Location
- 1428 Little Kyger Rd. Cheshire, (Gallia County), Ohio 45620 United States

Information
- Type: Public, Coeducational high school
- School district: Gallia County Local School District
- Grades: 9-12
- Colors: Scarlet & Gray
- Athletics conference: Southern Valley Athletic Conference (SVAC)
- Team name: Bobcats

= Kyger Creek High School =

Public high school near Bidwell, Ohio (USA)

Kyger Creek High School was a public high school located outside of the village of Cheshire, at the intersection of Little Kyger and Gravel Hill roads in northern Gallia County, Ohio (USA). It replaced Cheshire High School in 1956 and was in turn replaced by River Valley High School in 1992.

==History==
The Kyger Creek Local School District was formed by the consolidation of four rural school districts—Cheshire, Kyger, Addison, and Bulaville. Each of these districts had an elementary school, but only Cheshire had a high school. It was located in the village of Cheshire in a building shared with the elementary school.
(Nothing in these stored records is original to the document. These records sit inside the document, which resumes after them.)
(* ===== verification/RuleMatch.v ===== *)
(** Rule matching ([route/rule/match_state.go], [rule_abstract.go],
    [rule_item_rule_set.go], the [Match] methods of [rule_dns.go]).

    A rule is a tree: default rules hold items in groups and may refer to
    rule-sets, rule-sets hold headless rules, logical rules hold sub-rules.
    [*adapter.InboundContext] is threaded as a state: every matching function
    takes the metadata and returns it with its answer. *)

From S2P Require Import Prelude GoBytes GoStrings Netip Metadata RuleItems RuleAction.

(** ** Group states *)

(** [ruleMatchState]: a bit set of groups in a [uint8]. *)
Definition ruleMatchState : Type := Z.
Definition ruleMatchSourceAddress : ruleMatchState := Z.shiftl 1 0.
Definition ruleMatchSourcePort : ruleMatchState := Z.shiftl 1 1.
Definition ruleMatchDestinationAddress : ruleMatchState := Z.shiftl 1 2.
Definition ruleMatchDestinationPort : ruleMatchState := Z.shiftl 1 3.

(** [func (s ruleMatchState) has(target)]. *)
Definition state_has (s target : ruleMatchState) : bool := negb (Z.land s target =? 0).

Record ruleGroupMatch : Type := mkGroups { required : ruleMatchState; satisfied : ruleMatchState }.

Definition noGroups : ruleGroupMatch := mkGroups 0 0.
(** [g.required |= s] and [g.satisfied |= s]. *)
Definition require_ (s : ruleMatchState) (g : ruleGroupMatch) : ruleGroupMatch :=
  mkGroups (Z.lor (required g) s) (satisfied g).
Definition satisfy (s : ruleMatchState) (g : ruleGroupMatch) : ruleGroupMatch :=
  mkGroups (required g) (Z.lor (satisfied g) s).

Definition groups_done (g : ruleGroupMatch) : bool := Z.ldiff (required g) (satisfied g) =? 0.

Definition mergeWith (g other : ruleGroupMatch) : ruleGroupMatch :=
  mkGroups (Z.lor (required g) (required other)) (Z.lor (satisfied g) (satisfied other)).

Record ruleMatchSnapshot : Type := mkSnapshot {
  sn_ipCidrMatchSource : bool;
  sn_ipCidrAcceptEmpty : bool;
  sn_deferredIPCIDRMatchGroups : Z
}.

Definition snapshotRuleMatch (m : InboundContext) : ruleMatchSnapshot :=
  mkSnapshot (matchSource m) (acceptEmpty m) (deferred m).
Three new facilities were constructed replacing all previously existing buildings. The new high school, very modern for its time, was located about two miles outside the village of Cheshire, and was given the name Kyger Creek High School. The first official graduating class was the class of 1957. The other facilities were Cheshire-Kyger Elementary School, located about one half mile from Cheshire, and Addaville Elementary School, located about two miles outside the village of Addison, Ohio.
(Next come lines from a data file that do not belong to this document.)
Definition default_may (e : env) (d : abstractDefaultRule R) : bool :=
  ip_dest e d || match ruleSetItem d with None => false | Some rs => existsb (set_may rs) (setList rs) end.

Lemma set_ok_may e d rs s :
  set_ok e d rs s = true → set_may rs s = true → nonempty (destinationAddressItems d) = false.
Proof.
  unfold set_ok, set_may, branch_ok. destruct (mergeable s) as [b|].
  - rewrite andb_true_iff. intros [_ H] Hb. rewrite Hb in H.
    destruct (nonempty (destinationAddressItems d)); [|done]. by rewrite orb_true_r in H.
  - rewrite andb_true_iff. intros [_ H] Hb. rewrite Hb in H. by destruct (nonempty _).
Qed.

(** Groups that agree but for a destination group the pre-match leaves open. *)
Definition agree (pre full : group → bool) (open : bool) : Prop :=
  (∀ g, g ≠ DstAddr → pre g = full g) ∧ (pre DstAddr = full DstAddr ∨ pre DstAddr = true ∧ open = true).

Lemma agree_all pre full open :
  agree pre full open →
  (all_groups pre = false → all_groups full = false) ∧
  (all_groups pre = true → open = false → all_groups full = true).
Proof.
  intros [H1 H2]. unfold all_groups. rewrite <- (H1 SrcAddr), <- (H1 SrcPort), <- (H1 DstPort) by done.
  destruct H2 as [->|[-> ->]]; [by split|]. split; [|done].
  destruct (pre SrcAddr), (pre SrcPort), (pre DstPort), (full DstAddr); done.
Qed.

(** Under [ign], a rule without domain conditions leaves the group alone. *)
Lemma dst_unconstrained e (d : abstractDefaultRule R) m :
  nonempty (destinationAddressItems d) = false →
  requires true e d DstAddr = false ∧ satisfies rt true e d m DstAddr = false.
Proof. intros H. cbn. rewrite H. apply nonempty_false in H. by rewrite H. Qed.

Lemma defers_ip ign e (d : abstractDefaultRule R) :
  defers ign e d = true → ign = true ∧ ip_dest e d = true ∧ nonempty (destinationAddressItems d) = false.
Proof. unfold defers. rewrite !andb_true_iff, negb_true_iff. naive_solver. Qed.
The school district was named for the Kyger Creek Power Plant, a large coal-fired electrical generating plant, which was built in the 1950s at the junction of Kyger Creek and the Ohio River.

Tax money from the new plant provided generous funding for the new school system.

By 1974, declining rural populations, competition for students from the county-wide vocational high school, and the need for a broader sharing of the tax money from the power plant with other schools led to further consolidation, and the Kyger Creek Local School District was incorporated into the newly formed Gallia County Local School District along with Hannan Trace High School, North Gallia High School, and Southwestern High School. The new district did not immediately consolidate the high schools, so Kyger Creek High School continued until 1992. At that time, the other high schools were closed, and their students were transported to the Kyger Creek High School facility, now renamed River Valley High School.

The building was left abandoned in 2009 when the new RVHS was moved to Ohio State Route 160 in Bidwell. On July 16, 2019, an arson had occurred at the former high school.

==Notable alumni==
- Frank Cremeans, represented the state of Ohio in the United States House of Representatives.